Leadership challenges

We live in Vancouver.  Somebody told me that there were people speaking 70+ languages in Vancouver.  I think it is more than that.

Each immigrant comes from a country with its own culture.  For many years I’ve been interested and studying (whenever I could) different cultures and even have been trying to perform some comparative analysis.  Recently I learned that there’s an entire branch of science called “communicative behaviour”.  They study many different elements of communication, not language only.

A few things I know for quite a long time.  For example, the distance that people keep when they talk or when they approach strangers is quite different in different cultures.  If you observe a Chinese and a Canadian born guy standing and talking for a while, you may notice a strange dance: they try to keep the comfortable distance, which is quite different for them.  What I did not know, that these distances are already measured based on some representative sample.

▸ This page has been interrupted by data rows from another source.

(* ===== verification/EchoState.v ===== *)
(** * SpeexDSP: the state of the echo canceller (mdf.c)

    [SpeexEchoState] with its creation, reset, release and the requests of
    [speex_echo_ctl].  The integer and [float] members are members of a record; what the
    pointer members point to are the arrays of a memory, named by [echo_block].  C and K
    are the numbers of microphones and loudspeakers, M the number of blocks of the adaptive
    filter. *)
From Stdlib Require Import ZArith Lia Bool SpecFloat.
From stdpp Require Import base numbers list option.
From coqutil Require Import Datatypes.RecordSetters.
From S2P Require Import Prelude CFloat Loops FloatBlocks SpeexArith.
Import DoubleBraceUpdate.

Local Open Scope Z_scope.
Local Open Scope cfloat_scope.

(** ** The state *)

Definition PLAYBACK_DELAY : Z := 2.

Inductive echo_block :=
| b_e | b_x | b_X | b_input | b_y | b_last_y | b_Y | b_E | b_PHI | b_W | b_foreground
| b_power | b_power_1 | b_wtmp | b_Rf | b_Yf | b_Xf | b_Eh | b_Yh | b_window | b_prop
| b_memX | b_memD | b_memE | b_notch_mem.

Definition echo_blocks : list echo_block :=
  [b_e; b_x; b_X; b_input; b_y; b_last_y; b_Y; b_E; b_PHI; b_W; b_foreground;
   b_power; b_power_1; b_wtmp; b_Rf; b_Yf; b_Xf; b_Eh; b_Yh; b_window; b_prop;
   b_memX; b_memD; b_memE; b_notch_mem].

#[export] Instance echo_block_name : BlockName echo_block := fun b =>
  match b with
  | b_e => 0 | b_x => 1 | b_X => 2 | b_input => 3 | b_y => 4 | b_last_y => 5 | b_Y => 6 | b_E => 7
  | b_PHI => 8 | b_W => 9 | b_foreground => 10 | b_power => 11 | b_power_1 => 12 | b_wtmp => 13
  | b_Rf => 14 | b_Yf => 15 | b_Xf => 16 | b_Eh => 17 | b_Yh => 18 | b_window => 19 | b_prop => 20
  | b_memX => 21 | b_memD => 22 | b_memE => 23 | b_notch_mem => 24
  end%nat.

(** The sizes given to [speex_alloc]. *)
Definition echo_size (frame_size M C K : Z) (b : echo_block) : Z :=
  let N := 2 * frame_size in
  match b with
  | b_e | b_y | b_last_y | b_Y | b_E => C * N
  | b_x => K * N
  | b_X => K * (M + 1) * N
  | b_input => C * frame_size
  | b_PHI | b_window | b_wtmp => N
  | b_W => C * K * M * N
  | b_foreground => M * N * C * K
  | b_power | b_power_1 | b_Rf | b_Yf | b_Xf | b_Eh | b_Yh => frame_size + 1
  | b_prop => M
  | b_memX => K
  | b_memD | b_memE => C
  | b_notch_mem => 2 * C
  end.

Record SpeexEchoState := mk_echo {
  frame_size : Z;
  window_size : Z;
  ec_M : Z;
  cancel_count : Z;
  adapted : Z;
  saturated : Z;
  screwed_up : Z;
  ec_C : Z;
  ec_K : Z;
  sampling_rate : Z;
  spec_average : spec_float;
  beta0 : spec_float;
  beta_max : spec_float;
  sum_adapt : spec_float;
  leak_estimate : spec_float;
  ec_mem : list (list spec_float);
  Davg1 : spec_float;
  Davg2 : spec_float;
  Dvar1 : spec_float;
  Dvar2 : spec_float;
  Pey : spec_float;
  Pyy : spec_float;
  preemph : spec_float;
  notch_radius : spec_float;
  play_buf : list Z;
  play_buf_pos : Z;
  play_buf_started : Z }.

Section echo.
Context `{SpeexLibm, Drft}.

(** [speex_alloc] of [n] numbers of [width] bytes: its argument is an [int]; the
    allocation succeeds and the memory is cleared. *)
Definition speex_alloc {A} (zero : A) (width n : Z) : option (list A) :=
  if (0 <=? n) && in_sb 32 (n * width) then Some (zrep n zero) else None.

(** [for (i = 0; i < n; i++) b[i] = x;] *)
Definition fill (b : echo_block) (n : Z) (x : spec_float) : sigM unit :=
  for_sig 0 n (fun i => st_f b i x).

(** The rate-dependent members. *)
Definition set_rate (st : SpeexEchoState) (rate : Z) : SpeexEchoState :=
  let fs := f32_of_Z (frame_size st) in
  let r := f32_of_Z rate in
  st {{ sampling_rate := rate; spec_average := fs /f r;
        beta0 := f32_lit 2 1 *f fs /f r; beta_max := f32_lit 1 2 *f fs /f r }}.

Definition set_notch (st : SpeexEchoState) : SpeexEchoState :=
  st {{ notch_radius :=
          if sampling_rate st <? 12000 then flt (f64_lit 9 10)
          else if sampling_rate st <? 24000 then flt (f64_lit 982 1000)
          else flt (f64_lit 992 1000) }}.

(** The initial adaptation rates of the blocks: first their decay, then their sum is
    made 0.8. *)
Definition init_prop (M : Z) : sigM unit :=
  (let decay := flt (c_exp (dbl (SFopp (flt (f64_lit 24 10) /f f32_of_Z M)))) in
   st_f b_prop 0 (flt (f64_lit 7 10));;
   let* first := ld_f b_prop 0 in
   let* sum := fold_sig 1 M (fun i sum =>
     let* previous := ld_f b_prop (i - 1) in
     st_f b_prop i (previous *f decay);;
     let* p := ld_f b_prop i in
     sig_ret (sum +f p)) first in
   for_sig 0 M (fun k =>
     let i := M - 1 - k in
     let* p := ld_f b_prop i in
     st_f b_prop i (f32_lit 8 10 *f p /f sum)))%sig.

Definition init_arrays (frame_size M C K : Z) : sigM unit :=
  (let N := 2 * frame_size in
   for_sig 0 N (fun i =>
     st_f b_window i
       (flt (f64_lit 1 2 -d f64_lit 1 2 *d c_cos (f64_of_Z 2 *d M_PI *d f64_of_Z i /d f64_of_Z N))));;
   fill b_power_1 (frame_size + 1) f32_one;;
   fill b_W (N * M * K * C) f32_zero;;
   init_prop M)%sig.

Definition speex_echo_state_init_mc (size filter_length nb_mic nb_speakers : Z) : option SpeexEchoState :=
  if size =? 0 then None
  else
    let K := nb_speakers in
    let C := nb_mic in
    let M := Z.quot (filter_length + size - 1) size in
    blocks ← mapM (fun b => speex_alloc f32_zero 4 (echo_size size M C K b)) echo_blocks;
    '(_, mem) ← init_arrays size M C K blocks;
    buf ← speex_alloc 0 2 (K * (PLAYBACK_DELAY + 1) * size);
    Some (set_notch (set_rate
      (mk_echo size (2 * size) M 0 0 0 0 C K 0 f32_zero f32_zero f32_zero f32_zero f32_zero mem
         f32_zero f32_zero f32_zero f32_zero f32_one f32_one (flt (f64_lit 9 10)) f32_zero
         buf (PLAYBACK_DELAY * size) 0) 8000)).

Definition speex_echo_state_init (size filter_length : Z) : option SpeexEchoState :=
  speex_echo_state_init_mc size filter_length 1 1.

(** ** Reset *)

Definition reset_arrays (st : SpeexEchoState) : sigM unit :=
  (let N := window_size st in
   let M := ec_M st in
   let C := ec_C st in
   let K := ec_K st in
   fill b_W (N * M) f32_zero;;
   fill b_foreground (N * M) f32_zero;;
   fill b_X (N * (M + 1)) f32_zero;;
   for_sig 0 (frame_size st + 1) (fun i =>
     st_f b_power i f32_zero;; st_f b_power_1 i f32_one;; st_f b_Eh i f32_zero;; st_f b_Yh i f32_zero);;
   fill b_last_y (frame_size st) f32_zero;;
   fill b_E (N * C) f32_zero;;
   fill b_x (N * K) f32_zero;;
   fill b_notch_mem (2 * C) f32_zero;;
   for_sig 0 C (fun i => st_f b_memE i f32_zero;; st_f b_memD i f32_zero);;
   fill b_memX K f32_zero)%sig.

Definition clear_play (st : SpeexEchoState) : option (list Z) :=
  for_opt (Z.to_nat (3 * frame_size st)) 0 (fun i l => set_index l i 0) (play_buf st).

Definition speex_echo_state_reset (st : SpeexEchoState) : option SpeexEchoState :=
  '(_, mem) ← reset_arrays st (ec_mem st);
  buf ← clear_play st;
  Some (st {{ cancel_count := 0; screwed_up := 0; ec_mem := mem; saturated := 0; adapted := 0;
              sum_adapt := f32_zero; Pey := f32_one; Pyy := f32_one; Davg1 := f32_zero;
              Davg2 := f32_zero; Dvar1 := f32_zero; Dvar2 := f32_zero; play_buf := buf;
              play_buf_pos := PLAYBACK_DELAY * frame_size st; play_buf_started := 0 }}).

(** ** Requests *)

Definition SPEEX_ECHO_GET_FRAME_SIZE : Z := 3.
Definition SPEEX_ECHO_SET_SAMPLING_RATE : Z := 24.
Definition SPEEX_ECHO_GET_SAMPLING_RATE : Z := 25.
Definition SPEEX_ECHO_GET_IMPULSE_RESPONSE_SIZE : Z := 27.
Definition SPEEX_ECHO_GET_IMPULSE_RESPONSE : Z := 29.

(** [st->W[j * N + i]] back in the time domain, as 32-bit integers. *)
Definition impulse_block (st : SpeexEchoState) (j : Z) : sigM (list Z) :=
  (let N := window_size st in
   let* w := read_p (b_W, j * N) N in
   write_p (b_wtmp, 0) (spx_ifft N w);;
   let* t := read_p (b_wtmp, 0) (frame_size st) in
   sig_opt (mapM (fun x => sf_to_s 32 (f32_of_Z 32767 *f x)) t))%sig.

Definition impulse_response (st : SpeexEchoState) : sigM (list Z) :=
  fold_sig 0 (ec_M st) (fun j filt =>
    (let* l := impulse_block st j in sig_ret (filt ++ l))%sig) [].

(** [ptr] points to the numbers [arg], and to the list returned after a request that gets
    something; -1 is an unknown request. *)
Definition speex_echo_ctl (st : SpeexEchoState) (request : Z) (arg : list Z)
    : option (Z * SpeexEchoState * list Z) :=
  if request =? SPEEX_ECHO_GET_FRAME_SIZE then Some (0, st, [frame_size st])
  else if request =? SPEEX_ECHO_SET_SAMPLING_RATE then
    rate ← at_index arg 0; Some (0, set_notch (set_rate st rate), arg)
  else if request =? SPEEX_ECHO_GET_SAMPLING_RATE then Some (0, st, [sampling_rate st])
  else if request =? SPEEX_ECHO_GET_IMPULSE_RESPONSE_SIZE then Some (0, st, [ec_M st * frame_size st])
  else if request =? SPEEX_ECHO_GET_IMPULSE_RESPONSE then
    '(filt, mem) ← impulse_response st (ec_mem st); Some (0, st {{ ec_mem := mem }}, filt)
  else Some (-1, st, arg).
End echo.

If you work with a team combined with people from different cultural background, you face a true challenge.   I have heard several times that somebody interrupted other guys during a discussion, that he did not listen to the very end of what the other team member was saying. How rude! you would say, right?

Well, in some cultures, for example Russian - you know I’m Russian :) - or German interrupting other people is a way to show that you are engaged in the conversation.  If you sit quietly and just listen, in those cultures it would mean that you are bored.

One funny memory.  One of my architects was facing a challenge: the developer working for a customer was very rude: he was suggesting that my architect did not know what he was talking about, and he even was yelling.  I suggested that my architect yelled back.  It worked! In the culture of that developer (I forgot exactly which one, say, Russian or Italian) increasing voice and yelling means often deep engagement in the conversation.  If you yell back you will be listened. Otherwise, you won’t.

[Note.  Don't yell at me, I'm not Russian anymore. :)]

Some cultures created a extreme intolerance to strong smells.  If you show up in such office wearing a perfume that is not an ordinary one, for example, the one that some orient girls like, you will be in trouble.  Interesting, that India, China, oriental world in general are much more tolerant to the smells than North Americans, for example.  Well, there are certainly exceptions.

Shaking hands, patting, kissing, hugging and all other ways of greeting and showing interest in another person are also different.  In some cultures you may look a macho and in others you will look a gay doing just the same thing.

Being a leader is not an easy task.  Pay attention to details. And most importantly, never judge based on the perception.